Personal info
- Full name: Dayo Audifferen

Best statistics

Professional (Pro) career
- Best win: 2008 WBBF Mr Universe;

= Dayo Audi =

English bodybuilder

Ekundayo Audifferen, better known as Dayo Audi, is a Nigerian-born British bodybuilder. He is a former NABBA International Mr World and won the WBBF Mr Universe title in 2008. He has lived in Doncaster, England.
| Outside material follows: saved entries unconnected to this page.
(** X13: bool.  [true] is bound as the 32-bit integer 1 and [false] as 0;
    a column is read as a 32-bit integer and is [true] when that integer is
    not zero.  On the reference engine a bool comes back unchanged, and an
    integer bound through any integral type reads as [true] exactly when
    its low 32 bits are not all zero. *)
Theorem bool_binding_contract
    (E : Sqlite3Engine) (p : sqlite3_stmt) (i c : Z) (b cur : bool) (w : World) :
  let one := if b then 1 else 0 in
  let v := fst (sqlite3_column_int p c (eng w)) in
  Binding_Bind BBool p i b w
  = call (sqlite3_bind_int p i one) (EvBindInt p i one) w /\
  Binding_Column CBool p c cur w
  = (Ret (negb (Z.eqb (v mod 2 ^ 32) 0)),
     mkWorld (snd (sqlite3_column_int p c (eng w)))
             (log w ++ [EvColumnInt p c v])) /\
  Scenario.roundtrip CBool b cur = Some (existT CBool b) /\
  (forall (t : ity) (n : Z),
     Scenario.bind_then_fetch (existT (BInt t) n) (existT CBool cur)
     = Some (existT CBool (negb (Z.eqb (n mod 2 ^ 32) 0)))).
Proof.
  cbv zeta.
  assert (Hz : forall x, Z.eqb (static_cast int32_t x) 0 = Z.eqb (x mod 2 ^ 32) 0).
  { intros x. pose proof (static_cast_zero int32_t x) as Hx.
    change (2 ^ (8 * Z.of_nat (ity_size int32_t))) with (2 ^ 32) in Hx.
    destruct (Z.eqb_spec (static_cast int32_t x) 0) as [H0|H0];
      destruct (Z.eqb_spec (x mod 2 ^ 32) 0) as [H1|H1]; tauto. }
  split; [|split; [|split]].
  - cbn [Binding_Bind]. unfold Bind_integral.
    change (ity_size int32_t <? ity_size int64_t)%nat with true. cbv iota zeta.
    destruct b; reflexivity.
  - cbn [Binding_Column]. unfold Column_integral, bind, ret.
    change (ity_size int32_t <? ity_size int64_t)%nat with true. cbv beta iota.
    rewrite call_eq. cbn [fst snd]. rewrite Hz. reflexivity.
  - unfold Scenario.roundtrip. apply bind_then_fetch_value.
    cbn [projT1 projT2 cty_bty cval_bval Binding_Column Scenario.stored].
    unfold bind. 
    pose proof (Column_integral_row int32_t
                  (RefEngine.SInteger (static_cast int32_t (if b then 1 else 0))) [])
      as Hrow.
    destruct (Column_integral _ _ _ _) as [o w'] eqn:Hc. cbn [fst] in Hrow.
    subst o. cbn [fst snd]. unfold ret. cbn [fst]. destruct b; reflexivity.
  - intros t n. apply bind_then_fetch_value.
    cbn [projT1 projT2 Binding_Column Scenario.stored]. unfold bind.
    match goal with |- context [Column_integral int32_t 1 0 (mkWorld (Scenario.holding [?x] _ _) _)] =>
      pose proof (Column_integral_row int32_t x []) as Hrow end.
    destruct (Column_integral _ _ _ _) as [o w'] eqn:Hc. cbn [fst] in Hrow.
    subst o. cbn [fst snd]. unfold ret. cbn [fst]. f_equal. f_equal.
    change (ity_size int32_t <? 8)%nat with true. cbv iota.
    rewrite (static_cast_narrow int32_t int32_t) by reflexivity.
    rewrite Hz. clear Hc. f_equal.
    destruct (ity_size t <? 8)%nat; cbn [RefEngine.as_int64].
    + destruct (static_cast_congruent int32_t n) as [k Hk]. rewrite Hk.
      change (2 ^ (8 * Z.of_nat (ity_size int32_t))) with (2 ^ 32).
      rewrite Z.mod_add by lia. reflexivity.
    + destruct (static_cast_congruent int64_t n) as [k Hk]. rewrite Hk.
      change (2 ^ (8 * Z.of_nat (ity_size int64_t))) with (2 ^ 32 * 2 ^ 32).
      rewrite Z.mul_assoc, Z.mod_add by lia. reflexivity.
Qed.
== Early life and education ==
Audifferen grew up in Lagos, Nigeria, with an older brother and younger sister. In 1982, he moved to the UK for postgraduate studies in politics at the University of Aberdeen. His PhD thesis focused on the role of the Organisation of African Unity in regional conflict management. He later told The Daily Telegraph that he got into the sport of bodybuilding by chance.

== Career ==
In 1996, Audi took the NABBA Overall Mr Britain title. He went on to finish third in Men's Class 1 at the 1996 NABBA Mr Universe competition, only one point behind Sergei Ogorodnikov in second. By 1997, he was regarded as one of the top bodybuilders in the UK.

In August 2003, Audi competed at the Masters Olympia in the United States, representing England, and placed 11th. In 2008, he took the World Body Building Federation (WBBF) Overall Mr Universe title.

Dayo organised the 2009 England's Strongest Man event which took place in May at the Doncaster Dome.